The head of child welfare in Los Angeles, Philip Browning, expressed concern that, due to the manual nature of the process, workers could manipulate the process to provide the desired result. I know from personal experience that this is easy to do, especially since the checklists include poorly defined multiple-choice answers that leave workers no choice other than using their judgment.

Alternatively, the worker can simply override the system-generated result. However, I discovered that neither was necessary in the District of Columbia. In one case, I decided to leave the system-generated recommendation in place even though we had already decided to override it, just to see if anyone cared. Not surprisingly, nobody did.

So why are jurisdictions using these instruments if they are useless and ignored? In the District of Columbia, the SDM is so tightly integrated with the entire case management process within the electronic database that it might be costly to remove it. But if the costs in time spent by social workers were calculated, removing SDM would probably save money.

It is possible that in jurisdictions where social workers are not required to have a Master’s Degree or a license, the SDM provides some needed guidance in making decisions. But integration within the data system does not explain why the state system in Texas would be adopting the tool today.

Automated risk assessment algorithms (whether old or new) are supposed to improve upon the ability of the social worker to make child protection decisions. But the SDM risk assessments do not provide any such improvement in my experience. Whether a new generation of risk assessments can do better remains to be seen.

The risk modeling experiment conducted in Los Angeles used a wide variety of data including parents’ mental health and substance abuse history.

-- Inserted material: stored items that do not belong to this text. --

(* ===== verification/Transport.v ===== *)
(** * Transports and TLS (pkg/transport: transport.go, tls.go)

    From an upstream's transport configuration to the settings of an HTTP
    transport, and from the server's to the settings of its listener.  Reading
    files, parsing certificates and URLs, and the SOCKS5 client are parameters;
    sockets and handshakes are not modelled. *)
From S2P Require Export Config Prelude.
Open Scope Z_scope.

Definition VersionTLS10 : Z := 769.
Definition VersionTLS11 : Z := 770.
Definition VersionTLS12 : Z := 771.
Definition VersionTLS13 : Z := 772.

Inductive ClientAuthType := NoClientCert | RequestClientCert | RequireAndVerifyClientCert.

Inductive TLSError :=
  | UnsupportedVersion (field v : string)
  | UnsupportedClientAuth (mode : string)
  | ReadingCA (path err : string)
  | NoCertificate (path : string)
  | IncompleteClientPair
  | LoadingCertificate (err : string).

Definition parseTLSVersion (field v : string) : result TLSError Z :=
  if bool_decide (v = "1.0") then Ok VersionTLS10
  else if bool_decide (v = "1.1") then Ok VersionTLS11
  else if bool_decide (v = "1.2") then Ok VersionTLS12
  else if bool_decide (v = "1.3") then Ok VersionTLS13
  else Err (UnsupportedVersion field v).

Definition parseClientAuth (s : string) : result TLSError ClientAuthType :=
  if bool_decide (s = "") || bool_decide (s = "none") then Ok NoClientCert
  else if bool_decide (s = "request") then Ok RequestClientCert
  else if bool_decide (s = "require_and_verify") then Ok RequireAndVerifyClientCert
  else Err (UnsupportedClientAuth s).

(** Files and certificates: [AppendCertsFromPEM] on a new pool. *)
Class CertEnv := {
  CertPool : Type;
  Certificate : Type;
  readFile : string -> result string string;
  certPoolFromPEM : string -> option CertPool;
  LoadX509KeyPair : string -> string -> result string Certificate
}.

(** The URL of a proxy: scheme, host and, for a user, name and password. *)
Record ProxyURL := {
  prx_Scheme : string;
  prx_Host : string;
  prx_User : option (string * option string)
}.

Section Tls.
Context `{CertEnv}.

(** [tls.Config]: an unset version is 0, a nil pool is [None]. *)
Record TlsSettings := {
  ts_InsecureSkipVerify : bool;
  ts_ServerName : string;
  ts_MinVersion : Z;
  ts_MaxVersion : Z;
  ts_SessionCache : Z;
  ts_RootCAs : option CertPool;
  ts_Certificates : list Certificate;
  ts_ClientAuth : ClientAuthType;
  ts_ClientCAs : option CertPool
}.

Definition loadPool (path : string) : result TLSError CertPool :=
  match readFile path with
  | Err err => Err (ReadingCA path err)
  | Ok pem =>
    match certPoolFromPEM pem with
    | None => Err (NoCertificate path)
    | Some pool => Ok pool
    end
  end.

Definition optionalPool (path : string) : result TLSError (option CertPool) :=
  if bool_decide (path <> "") then Some <$> loadPool path else Ok None.

Definition minVersion (v : string) : result TLSError Z :=
  if bool_decide (v <> "") then parseTLSVersion "min_version" v else Ok VersionTLS12.

Definition clientCertificates (cfg : TLSConfig) : result TLSError (list Certificate) :=
  if bool_decide (tls_ClientCertPath cfg <> "") || bool_decide (tls_ClientKeyPath cfg <> "") then
    if bool_decide (tls_ClientCertPath cfg = "") || bool_decide (tls_ClientKeyPath cfg = "")
    then Err IncompleteClientPair
    else
      match LoadX509KeyPair (tls_ClientCertPath cfg) (tls_ClientKeyPath cfg) with
      | Err err => Err (LoadingCertificate err)
      | Ok cert => Ok [cert]
      end
  else Ok [].

Definition BuildTLSConfig (cfg : TLSConfig) : result TLSError TlsSettings :=
  minVer ← minVersion (tls_MinVersion cfg);
  maxVer ← (if bool_decide (tls_MaxVersion cfg <> "")
            then parseTLSVersion "max_version" (tls_MaxVersion cfg) else Ok 0);
  roots ← optionalPool (tls_RootCAPath cfg);
  certs ← clientCertificates cfg;
  Ok {| ts_InsecureSkipVerify := tls_InsecureSkipVerify cfg; ts_ServerName := tls_ServerName cfg;
        ts_MinVersion := minVer; ts_MaxVersion := maxVer;
        ts_SessionCache := if tls_SessionCacheSize cfg <=? 0 then 64 else tls_SessionCacheSize cfg;
        ts_RootCAs := roots; ts_Certificates := certs; ts_ClientAuth := NoClientCert;
        ts_ClientCAs := None |}.

Definition BuildServerTLSConfig (cfg : ServerTLSConfig) : result TLSError TlsSettings :=
  match LoadX509KeyPair (stls_CertPath cfg) (stls_KeyPath cfg) with
  | Err err => Err (LoadingCertificate err)
  | Ok cert =>
    minVer ← minVersion (stls_MinVersion cfg);
    clientAuth ← parseClientAuth (stls_ClientAuth cfg);
    clientCAs ← optionalPool (stls_ClientCAPath cfg);
    Ok {| ts_InsecureSkipVerify := false; ts_ServerName := ""; ts_MinVersion := minVer;
          ts_MaxVersion := 0; ts_SessionCache := 0; ts_RootCAs := None; ts_Certificates := [cert];
          ts_ClientAuth := clientAuth; ts_ClientCAs := clientCAs |}
  end.

(** ** Transports *)
Inductive TransportError :=
  | TLSFailed (err : TLSError)
  | ParsingProxy (url err : string)
  | CreatingSOCKS5 (err : string).

(** How connections are made: directly, or through a SOCKS5 server with its
    credentials. *)
Inductive Dial :=
  | DialDirect
  | DialSOCKS5 (host : string) (auth : option (string * string)).

(** [http.Transport] *)
Record HttpTransport := {
  ht_TLS : TlsSettings;
  ht_MaxIdleConns : Z;
  ht_MaxIdleConnsPerHost : Z;
  ht_IdleConnTimeout : Z;
  ht_ResponseHeaderTimeout : Z;
  ht_ForceAttemptHTTP2 : bool;
  ht_DialTimeout : Z;
  ht_DialKeepAlive : Z;
  ht_Dial : Dial;
  ht_Proxy : option ProxyURL
}.

(** [url.Parse] and [proxy.SOCKS5] *)
Context (parseProxyURL : string -> result string ProxyURL).
Context (newSOCKS5 : string -> option (string * string) -> option string).

Definition socksAuth (u : ProxyURL) : option (string * string) :=
  match prx_User u with None => None | Some (user, pw) => Some (user, default "" pw) end.

Definition withProxy (t : HttpTransport) (dial : Dial) (proxy : option ProxyURL) : HttpTransport :=
  {| ht_TLS := ht_TLS t; ht_MaxIdleConns := ht_MaxIdleConns t;
     ht_MaxIdleConnsPerHost := ht_MaxIdleConnsPerHost t; ht_IdleConnTimeout := ht_IdleConnTimeout t;
     ht_ResponseHeaderTimeout := ht_ResponseHeaderTimeout t;
     ht_ForceAttemptHTTP2 := ht_ForceAttemptHTTP2 t; ht_DialTimeout := ht_DialTimeout t;
     ht_DialKeepAlive := ht_DialKeepAlive t; ht_Dial := dial; ht_Proxy := proxy |}.

Definition applyProxy (t : HttpTransport) (rawURL : string) : result TransportError HttpTransport :=
  match parseProxyURL rawURL with
  | Err err => Err (ParsingProxy rawURL err)
  | Ok u =>
    if bool_decide (prx_Scheme u = "socks5") || bool_decide (prx_Scheme u = "socks5h") then
      match newSOCKS5 (prx_Host u) (socksAuth u) with
      | Some err => Err (CreatingSOCKS5 err)
      | None => Ok (withProxy t (DialSOCKS5 (prx_Host u) (socksAuth u)) (ht_Proxy t))
      end
    else Ok (withProxy t (ht_Dial t) (Some u))
  end.

Definition orDefault (dflt v : Z) : Z := if v =? 0 then dflt else v.

Definition BuildTransport (cfg : TransportConfig) : result TransportError HttpTransport :=
  match BuildTLSConfig (trc_TLS cfg) with
  | Err err => Err (TLSFailed err)
  | Ok tlsCfg =>
    let t := {| ht_TLS := tlsCfg;
                ht_MaxIdleConns := orDefault 100 (trc_MaxIdleConns cfg);
                ht_MaxIdleConnsPerHost := orDefault 10 (trc_MaxIdleConnsPerHost cfg);
                ht_IdleConnTimeout := orDefault (90 * 10 ^ 9) (trc_IdleConnTimeout cfg);
                ht_ResponseHeaderTimeout := trc_ResponseHeaderTimeout cfg;
                ht_ForceAttemptHTTP2 := trc_ForceHTTP2 cfg;
                ht_DialTimeout := orDefault (30 * 10 ^ 9) (trc_DialTimeout cfg);
                ht_DialKeepAlive := orDefault (30 * 10 ^ 9) (trc_DialKeepalive cfg);
                ht_Dial := DialDirect; ht_Proxy := None |} in
    if bool_decide (trc_ProxyURL cfg <> "") then applyProxy t (trc_ProxyURL cfg) else Ok t
  end.
End Tls.

(** ** Facts *)
Section TlsFacts.
Context `{CertEnv}.

Lemma parseTLSVersion_range field v n : parseTLSVersion field v = Ok n ->
  VersionTLS10 <= n <= VersionTLS13 /\ (v <> "1.0" -> v <> "1.1" -> VersionTLS12 <= n).
Proof.
  unfold parseTLSVersion. unfold VersionTLS10, VersionTLS11, VersionTLS12, VersionTLS13.
  repeat case_bool_decide; intros [= <-]; subst; split; lia || done.
Qed.

Lemma minVersion_floor v n : minVersion v = Ok n ->
  v <> "1.0" -> v <> "1.1" -> VersionTLS12 <= n.
Proof.
  unfold minVersion. case_bool_decide; [|by intros [= <-]].
  intros Hp. by apply parseTLSVersion_range in Hp as [_ ?].
Qed.

Lemma optionalPool_Some path pool : optionalPool path = Ok pool -> (path <> "" <-> is_Some pool).
Proof.
  unfold optionalPool. case_bool_decide as Hp.
  - intros (p & _ & <-)%fmap_Ok. split; [by eexists|done].
  - intros [= <-]. split; [done|by intros []].
Qed.

(** What a client's TLS settings promise: nothing below TLS 1.2 unless the
    configuration names an older version, verification unless it is switched off,
    the given authorities and no others, and a client certificate exactly when both
    its files are given. *)
Theorem BuildTLSConfig_promises (cfg : TLSConfig) (ts : TlsSettings) (Hok : BuildTLSConfig cfg = Ok ts) :
  (tls_MinVersion cfg <> "1.0" -> tls_MinVersion cfg <> "1.1" -> VersionTLS12 <= ts_MinVersion ts) /\
  ts_InsecureSkipVerify ts = tls_InsecureSkipVerify cfg /\
  (tls_RootCAPath cfg <> "" <-> is_Some (ts_RootCAs ts)) /\
  (ts_Certificates ts <> [] <-> tls_ClientCertPath cfg <> "" /\ tls_ClientKeyPath cfg <> "") /\
  0 < ts_SessionCache ts.
Proof.
  unfold BuildTLSConfig in Hok. apply bind_Ok in Hok as (minVer & Hmin & Hok).
  apply bind_Ok in Hok as (maxVer & _ & Hok). apply bind_Ok in Hok as (roots & Hr & Hok).
  apply bind_Ok in Hok as (certs & Hc & Hok). injection Hok as <-. cbn.
  split_and!; [by eapply minVersion_floor|done|by apply optionalPool_Some| |].
  - unfold clientCertificates in Hc. repeat case_bool_decide; cbn in Hc; try done;
      try (injection Hc as <-; naive_solver).
    destruct (LoadX509KeyPair _ _); [|done]. injection Hc as <-. done.
  - destruct (Z.leb_spec (tls_SessionCacheSize cfg) 0); lia.
Qed.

Given privacy rules, I am not sure how the Department of Children and Family Services is going to get access to all this information.

Regardless of the answer to that question, I hope that those developing the new tools will field-test them extensively to make sure that they don’t suffer from the same problems as SDM.

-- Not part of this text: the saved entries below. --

(** Anything that can happen to a manager. *)
Inductive step m : Manager -> Prop :=
  | step_rebuild cfg m' err :
      Rebuild E m cfg = (m', err) ->
      (err = None -> keepsGroups m (mgr_groups m') /\ liveNoClash m') ->
      step m m'
  | step_update name es root m' err :
      UpdateUpstream E order gorder m name es root = (m', err) -> liveNoClash m' -> step m m'
  | step_remove name m' :
      RemoveUpstream E order gorder m name = m' -> liveNoClash m' -> step m m'
  | step_oauth store reg m' : SetOAuthConfig E m store reg = m' -> step m m'
  | step_call ctx group tool a w r m' w' :
      DispatchForGroup E m ctx group tool a w = (r, m', w') -> step m m'.

Record in_sync m : Prop := {
  is_endpoints : NoDup (gc_Endpoint <$> mgr_groups m);
  is_search : searchNamed (mgr_searchTools m);
  is_live : match mgr_registry m with
            | None => mgr_servers m = ∅ /\ mgr_groups m = [] /\ mgr_namingCfg m = None
            | Some r =>
              noSearchClash r /\
              forall g, g ∈ mgr_groups m -> exists srv,
                mgr_servers m !! gc_Endpoint g = Some srv /\
                shows r (mgr_searchTools m) g srv
            end
}.

Lemma shows_same r st g g' (srv : Srv) :
  gc_Endpoint g = gc_Endpoint g' -> gc_Name g = gc_Name g' ->
  shows r st g srv -> shows r st g' srv.
Proof. intros He Hn [H1 H2]. split; rewrite <-?He, <-Hn; done. Qed.

(** The groups part of a rebuild, from a manager in sync. *)
Lemma applyGroups_sync m r gs tools :
  in_sync m -> keepsGroups m gs -> noSearchClash r -> searchNamed tools ->
  forall g, g ∈ gs -> exists srv,
    applyGroups (mgr_impl m) (mgr_registry m) r (Some tools) (mgr_searchTools m) gs
      (mgr_servers m) !! gc_Endpoint g = Some srv /\ shows r tools g srv.
Proof.
  intros [_ Hs Hlive] [Hnd Hkeep] Hr Ht g Hg.
  destruct (applyGroups_lookup (mgr_impl m) (mgr_registry m) r (Some tools)
    (mgr_searchTools m) gs (mgr_servers m) Hnd) as [Hl _].
  eexists. split; [by apply Hl|].
  change tools with (default (mgr_searchTools m) (Some tools)) at 1.
  apply applyGroup_shows; [done..|by intros ? [= <-]|].
  destruct (mgr_servers m !! gc_Endpoint g) as [srv|] eqn:Esrv; cbn.
  - left. destruct (mgr_registry m) as [o|] eqn:Eo.
    + destruct Hlive as [Ho Hlive]. exists o. split_and!; [done..|].
      destruct (Hkeep g Hg) as (g' & Hg' & He & Hn); [by rewrite Esrv|].
      destruct (Hlive g' Hg') as (srv' & Es' & Hsh). rewrite He, Esrv in Es'.
      injection Es' as <-. by apply (shows_same _ _ g').
    + destruct Hlive as [Hempty _]. by rewrite Hempty, lookup_empty in Esrv.
  - right. split; [done|]. apply NewServer_empty.
Qed.

Lemma applyRegistry_sync m r :
  in_sync m -> noSearchClash r -> mgr_registry m <> None ->
  in_sync (applyRegistryLocked E m r (mgr_groups m) None).
Proof.
  intros [Hnd Hs Hlive] Hr Hreg. split; cbn; [done|done|]. split; [done|].
  intros g Hg. destruct (mgr_registry m) as [o|] eqn:Eo; [|done].
  destruct Hlive as [Ho Hlive]. destruct (Hlive g Hg) as (srv & Esrv & Hsh).
  destruct (applyGroups_lookup (mgr_impl m) (Some o) r None (mgr_searchTools m)
    (mgr_groups m) (mgr_servers m) Hnd) as [Hl _].
  eexists. split; [by apply Hl|]. rewrite Esrv. cbn.
  apply (applyGroup_shows (Some o) r None); [done..|]. left. eauto.
Qed.

Lemma buildIndexes_named reg embed t gs acc res :
  tool_Name t = searchToolName -> searchNamed acc.2 ->
  buildIndexes E reg embed t gs acc = Ok res -> searchNamed res.2.
Proof.
  intros Ht. revert acc. induction gs as [|g gs IH]; intros acc Hacc; cbn;
    [by intros [= <-]|].
  destruct (Search.Build _ _); [|done]. apply IH. cbn.
  intros e t' [[_ <-]|[_ He]]%lookup_insert_Some; [done|]. by eapply Hacc.
Qed.

Lemma buildSearchState_named cfg reg gs idx tools limit :
  default (∅, ∅, 0) (buildSearchState E cfg reg gs) = (idx, tools, limit) ->
  searchNamed tools.
Proof.
  assert (Hempty : searchNamed ∅) by (intros e t He; by rewrite lookup_empty in He).
  unfold buildSearchState. destruct cfg as [cfg|]; cbn; [|by intros [= _ <- _]].
  destruct (tsc_Enabled cfg); cbn; [|by intros [= _ <- _]].
  destruct (env_NewEmbedding E _) as [embed|]; cbn; [|by intros [= _ <- _]].
  destruct (buildIndexes _ _ _ _ _ _) as [[ix ts]|] eqn:Eb; cbn; [|by intros [= _ <- _]].
  intros [= _ <- _]. by apply buildIndexes_named in Eb.
Qed.

Lemma rebuildFromState_sync m ord gord m' err :
  in_sync m -> rebuildFromStateLocked E m ord gord = (m', err) -> liveNoClash m' ->
  in_sync m'.
Proof.
  unfold rebuildFromStateLocked. intros Hs.
  destruct (mgr_namingCfg m) as [naming|] eqn:En; [|by intros [= <- _]].
  destruct (NewFromEntries _ _ _ _ _ _ _) as [r|e]; [|by intros [= <- _]].
  intros [= <- _] Hc. apply applyRegistry_sync; [done|by apply Hc|].
  intros Hr. destruct Hs as [_ _ Hl]. rewrite Hr in Hl. destruct Hl as (_ & _ & Hn). congruence.
Qed.

Lemma in_sync_set_upstreams m us : in_sync (set_upstreams E m us) <-> in_sync m.
Proof. split; by intros []. Qed.

Lemma liveNoClash_set_upstreams m us :
  liveNoClash (set_upstreams E m us) <-> liveNoClash m.
Proof. done. Qed.

Lemma commit_sync m cfg p :
  in_sync m -> keepsGroups m (pr_groups E p) -> noSearchClash (pr_registry E p) ->
  in_sync (commit E m cfg p).
Proof.
  intros Hs Hk Hr. unfold commit.
  destruct (default _ (buildSearchState _ _ _ _)) as [[idx tools] limit] eqn:Eb.
  destruct (buildBreakers _ _ _ _) as [bs refs].
  apply buildSearchState_named in Eb. split; cbn; [apply Hk|done|].
  split; [done|]. by apply applyGroups_sync.
Qed.

Lemma commit_groups m cfg p :
  mgr_groups (commit E m cfg p) = pr_groups E p /\
  mgr_registry (commit E m cfg p) = Some (pr_registry E p).
Proof.
  unfold commit. destruct (default _ (buildSearchState _ _ _ _)) as [[idx tools] limit].
  by destruct (buildBreakers _ _ _ _) as [bs refs].
Qed.

Lemma in_sync_set_impl m v : in_sync m -> in_sync (set_impl E m v).
Proof. by intros []. Qed.

Lemma DispatchForGroup_manager m ctx group tool a w r m' w' :
  DispatchForGroup E m ctx group tool a w = (r, m', w') ->
  m' = m \/ exists s, m' = set_store E m s.
Proof.
  unfold DispatchForGroup. intros H1.
  destruct (mgr_registry m) as [reg|]; [|simplify_eq; by left].
  destruct (ToolRegistry.DispatchForGroup _ _ _ _ _ _) as [r0 w0].
  repeat (case_match; simplify_eq/=; eauto).
Qed.

Lemma step_sync m m' : in_sync m -> step m m' -> in_sync m'.
Proof.
  intros Hs Hstep. destruct Hstep as [cfg m' err Hrun Hok|name es root m' err Hrun Hc
    |name m' Hrun Hc|store reg m' Hrun|ctx group tool a w r m' w' Hrun].
  - unfold Rebuild in Hrun.
    set (m0 := match mgr_impl m with Some _ => m | None => set_impl E m _ end) in *.
    assert (Hm0 : in_sync m0) by (unfold m0; destruct (mgr_impl m); [exact Hs|by apply in_sync_set_impl]).
    assert (Hk0 : forall gs, keepsGroups m gs -> keepsGroups m0 gs)
      by (unfold m0; by destruct (mgr_impl m)).
    destruct (prepare E m0 cfg) as [p|e]; injection Hrun as <- <-; [|done].
    destruct (Hok eq_refl) as [Hk Hc]. destruct (commit_groups m0 cfg p) as [Eg Er].
    rewrite Eg in Hk. apply commit_sync; [done|by apply Hk0|by apply Hc].
  - unfold UpdateUpstream in Hrun. destruct (mgr_namingCfg m); [|by injection Hrun as <- _].
    eapply rebuildFromState_sync; [|exact Hrun|done]. by apply in_sync_set_upstreams.
  - unfold RemoveUpstream in Hrun. destruct (mgr_namingCfg m); [|by subst].
    destruct (rebuildFromStateLocked _ _ _ _) as [m1 [e|]] eqn:Er.
    + assert (Hl1 : liveNoClash m1) by (destruct (mgr_upstreamByName m !! name); by subst).
      assert (in_sync m1)
        by (eapply rebuildFromState_sync; [|exact Er|done]; by apply in_sync_set_upstreams).
      destruct (mgr_upstreamByName m !! name); subst; [|done]. by apply in_sync_set_upstreams.
    + subst m1. eapply rebuildFromState_sync; [|exact Er|done].
      by apply in_sync_set_upstreams.
  - subst. by destruct Hs.
  - apply DispatchForGroup_manager in Hrun as [->|[s ->]]; [done|]. by destruct Hs.
Qed.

But let’s not wait until new tools are adopted to throw out SDM and similar first-generation risk assessment tools, at least in jurisdictions where they are useless and ignored.

There is a real cost to having workers complete useless assessments, and it is measured in time: The time it takes workers to complete them; supervisors to review them (if they bother to); and trainers to train workers to use them.

Worst, perhaps, is the effect on worker morale of having to complete busywork when there is so much real work to be done.

Marie K. Cohen is a former child welfare caseworker for Washington, D.C. She previously worked as a policy analyst and researcher at the U.S. Government Accountability Office, the Welfare Information Network, the Center for Law and Social Policy and the University of Maryland Welfare Reform Academy.